While I was visiting my mom over Easter, she told me about an Argentinian contemplative nun (who actually appears on a cooking show here in Spain) that has recently had a cookbook of her recipes published. She is the cook in her convent and uses fresh and healthy ingredients, many of which the nuns cultivate themselves. The book is a bestseller! I was pretty intrigued so I figured I would have a look. The nun’s name is Lucía Caram, and so far, I am pretty happy with her recipes! I especially like how she introduces her book:
🌸The secret to happiness is to love life and share it.🌸
On that note, I will share with you the first recipe I tried! I chose it because the weather has been so erratic lately that a good tomato soup will definitely help keep us healthy! 🙂 We loved this and my husband ate two big bowls of it! Hurray for healthy and yummy!

Serves 6

1.5 kilos  tomatoes
1 large stick celery, finely chopped
1 onion
1 tablespoon oregano
1 boiled egg, chopped
2 cloves garlic, chopped
250 ml tomato juice
2 tablespoons olive oil
Salt and pepper to taste

Scald the tomatoes. Peel, remove the seeds and chop. ( The recipe does not say to remove the seeds but I think the soup looks better without it!)

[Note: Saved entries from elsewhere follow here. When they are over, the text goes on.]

(** One step of a pass by its shape, or by what is known of its parts. *)
Ltac preserve_step :=
  match goal with
  | |- preserves _ (mbind _ get) => apply preserves_get_bind; intros
  | |- preserves _ (mbind _ _) => apply preserves_bind; [|intros]
  | |- preserves _ (try_catch _ _) => apply preserves_try; [|intros]
  | |- preserves _ (for_each _ _ _) => apply preserves_for_each; intros
  | |- preserves _ (match ?x with _ => _ end) => destruct x eqn:?
  | |- preserves _ (let _ := _ in _) => cbv zeta
  | |- forall _, _ => intros
  | |- preserves _ _ => solve [eauto with passes]
  | |- preserves (has_row _) (update_rec _ _) => apply row_update; [picked|done]
  end.
Ltac preserve := repeat preserve_step.

Section preflight_keeps.
Context {Live : Type} `{EngineSession Live}.
Lemma preserves_preflight P r : preserves P (preflightLive (Live := Live) r).
Proof. intros s Hs. by rewrite preflightLive_store. Qed.
End preflight_keeps.
#[export] Hint Resolve preserves_preflight : passes.

(** *** One live claim per index *)

Section claims.
Context {Live : Type}.

Definition one_claim (s : Store Live) : Prop := NoDup (omap claim_of (recs s)).

(** The same, with the rows of some ids known to be live, and the same, with the
    claims of some ids held whatever becomes of their rows. *)
Definition live_ids (ids : list nat) (s : Store Live) : Prop :=
  one_claim s /\ forall x, x ∈ recs s -> rec_id x ∈ ids -> is_live x = true.
Definition reserved_claim (ids : list nat) (r : Recommendation) : option (string * string * string * bool) :=
  if (is_live r || bool_decide (rec_id r ∈ ids)) && negb (bool_decide (rec_type r = ADVISORY_REVIEW))
  then Some (claim_key (finding r)) else None.
Definition reserved (ids : list nat) (s : Store Live) : Prop := NoDup (omap (reserved_claim ids) (recs s)).

Lemma live_reserved ids s : live_ids ids s -> reserved ids s.
Proof.
  intros [Hc Hl]. unfold reserved, one_claim in *. erewrite omap_ext_elem; [exact Hc|].
  intros x Hx. unfold reserved_claim, claim_of. case_bool_decide as E; [|by rewrite orb_false_r].
  by rewrite (Hl x Hx E).
Qed.
Lemma reserved_one ids s : reserved ids s -> one_claim s.
Proof.
  intros Hr. eapply sublist_NoDup; [exact Hr|]. apply omap_sublist. intros x _.
  unfold reserved_claim, claim_of. destruct (is_live x); simpl; [auto|]. destruct (_ && _); auto.
Qed.
Lemma live_ids_one ids s : live_ids ids s -> one_claim s.
Proof. by intros [? _]. Qed.
Lemma one_live_ids s : one_claim s -> live_ids [] s.
Proof. intros Hs. split; [done|]. by intros x _ []%elem_of_nil. Qed.
Lemma live_ids_sub ids ids' s : ids' ⊆ ids -> live_ids ids s -> live_ids ids' s.
Proof. intros Hs [? H]. split; auto. Qed.
(* ===== verification/Plans.v ===== *)
(** What each plan allows.  Models [apps/api/src/billing/plans.ts]. *)
From S2P Require Import Prelude.

Inductive Plan := FREE | PRO | SCALE | SELF_HOSTED.
#[export] Instance Plan_eq_dec : EqDecision Plan.
Proof. solve_decision. Defined.

Definition PLANS : list Plan := [FREE; PRO; SCALE; SELF_HOSTED].
Definition DEFAULT_PLAN : Plan := FREE.

Definition plan_text (p : Plan) : string :=
  match p with
  | FREE => "FREE" | PRO => "PRO" | SCALE => "SCALE" | SELF_HOSTED => "SELF_HOSTED"
  end.

(** The stored value, of which only a text can be a plan. *)
Definition isPlan (value : string) : option Plan :=
  List.find (fun p => String.eqb (plan_text p) value) PLANS.

(** A cap; [None] is [Number.POSITIVE_INFINITY]. *)
Abbreviation limit := (option Z).

Record Entitlements := {
  maxClusters : limit;
  maxMembers : limit;
  workloadAnalysis : bool;
  autoApply : bool;
  retentionDays : Z;
}.

Definition entitlementsFor (plan : Plan) : Entitlements :=
  match plan with
  | FREE => {| maxClusters := Some 1; maxMembers := Some 3; workloadAnalysis := true;
               autoApply := false; retentionDays := 90 |}
  | PRO => {| maxClusters := Some 5; maxMembers := Some 15; workloadAnalysis := true;
              autoApply := true; retentionDays := 183 |}
  | SCALE => {| maxClusters := None; maxMembers := None; workloadAnalysis := true;
                autoApply := true; retentionDays := 365 |}
  | SELF_HOSTED => {| maxClusters := Some 1; maxMembers := None; workloadAnalysis := true;
                      autoApply := true; retentionDays := 365 |}
  end.

Definition planFrom (value : string) : Plan := isPlan value ?? DEFAULT_PLAN.

Record LimitVerdict := { allowed : bool; lv_reason : option string }.
Definition ALLOWED : LimitVerdict := {| allowed := true; lv_reason := None |}.

Definition describe_limit (l : limit) : string :=
  match l with Some n => show n | None => "unlimited" end.

Inductive Meter := clusters | members.
Definition meter_text (m : Meter) : string :=
  match m with clusters => "clusters" | members => "members" end.

Definition limitFor (plan : Plan) (what : Meter) : limit :=
  match what with
  | clusters => maxClusters (entitlementsFor plan)
  | members => maxMembers (entitlementsFor plan)
  end.

Definition below (current : Z) (l : limit) : bool :=
  match l with Some n => current <? n | None => true end.

Definition withinLimit (plan : Plan) (what : Meter) (current : Z) : LimitVerdict :=
  let limit := limitFor plan what in
  if below current limit then ALLOWED
  else
    {| allowed := false;
       lv_reason := Some ("the " +:+ plan_text plan +:+ " plan allows " +:+ describe_limit limit +:+ " " +:+
         meter_text what +:+ " and this organization has " +:+ show current +:+ ". " +:+
         "Remove one, or move to a plan with room for more.") |}.

Definition allowsAutoApply (plan : Plan) : LimitVerdict :=
  if autoApply (entitlementsFor plan) then ALLOWED
  else
    {| allowed := false;
       lv_reason := Some ("applying changes without approval is not part of the " +:+ plan_text plan +:+
         " plan. Every recommendation is still made, and you can approve any of them yourself — " +:+
         "what a paid plan adds is the engine doing it unattended.") |}.

Definition allowsWorkloadAnalysis (plan : Plan) : LimitVerdict :=
  if workloadAnalysis (entitlementsFor plan) then ALLOWED
  else
    {| allowed := false;
       lv_reason := Some ("workload analysis proposes new indexes from your query shapes, and the " +:+
         plan_text plan +:+ " plan does not include it. Dropping unused and redundant indexes is unaffected.") |}.

Record PolicyAutomation := { autoApplyScore : option Z; instantCreate : bool }.

Definition entitledAutomation (policy : PolicyAutomation) (plan : Plan) : PolicyAutomation :=
  if autoApply (entitlementsFor plan) then policy
  else {| autoApplyScore := None; instantCreate := false |}.

(** ** Theorems *)

(** Adding members or clusters one at a time, each only when the plan's verdict
    allows it. *)
Fixpoint admit_all (plan : Plan) (what : Meter) (requests : nat) (current : Z) : Z :=
  match requests with
  | O => current
  | S n => admit_all plan what n
             (if allowed (withinLimit plan what current) then current + 1 else current)
  end.

Lemma withinLimit_allowed plan what current :
  allowed (withinLimit plan what current) = below current (limitFor plan what).
Proof. unfold withinLimit. by destruct (below _ _). Qed.

(** A meter never passes its cap however often one more is asked for, it reaches
    the cap when asked often enough, and a stored text that is no plan grants
    what the most restrictive plan does. *)
Theorem plan_caps_hold plan what requests current cap :
  limitFor plan what = Some cap -> 0 <= current <= cap ->
  admit_all plan what requests current = Z.min cap (current + Z.of_nat requests).
Proof.
  intros Hl. revert current. induction requests as [|n IH]; intros current Hc; simpl; [lia|].
  rewrite withinLimit_allowed, Hl. simpl. destruct (Z.ltb_spec current cap); rewrite IH; lia.
Qed.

In a pot, heat the olive oil on low heat. Add the garlic and onion and fry until transluscent. Stir occasionally so that it fries evenly. Add the tomatoes. Stir until incorporated.

Dilute the tomato juice slightly with a tablespoon or so of water, if the juice is pretty thick. Add to the onion mixture along with the chopped celery. Add the oregano and let cook, covered, on low heat for about 20 minutes.

Then blend the mixture using a hand blender. If you find it is a bit too thick, add a bit more water til you get the consistency you like! Serve sprinkled with a bit of chopped boiled egg.  You can omit the egg, but it is a very Spanish thing to do to add it over tomato soup or even sprinkled over gazpacho!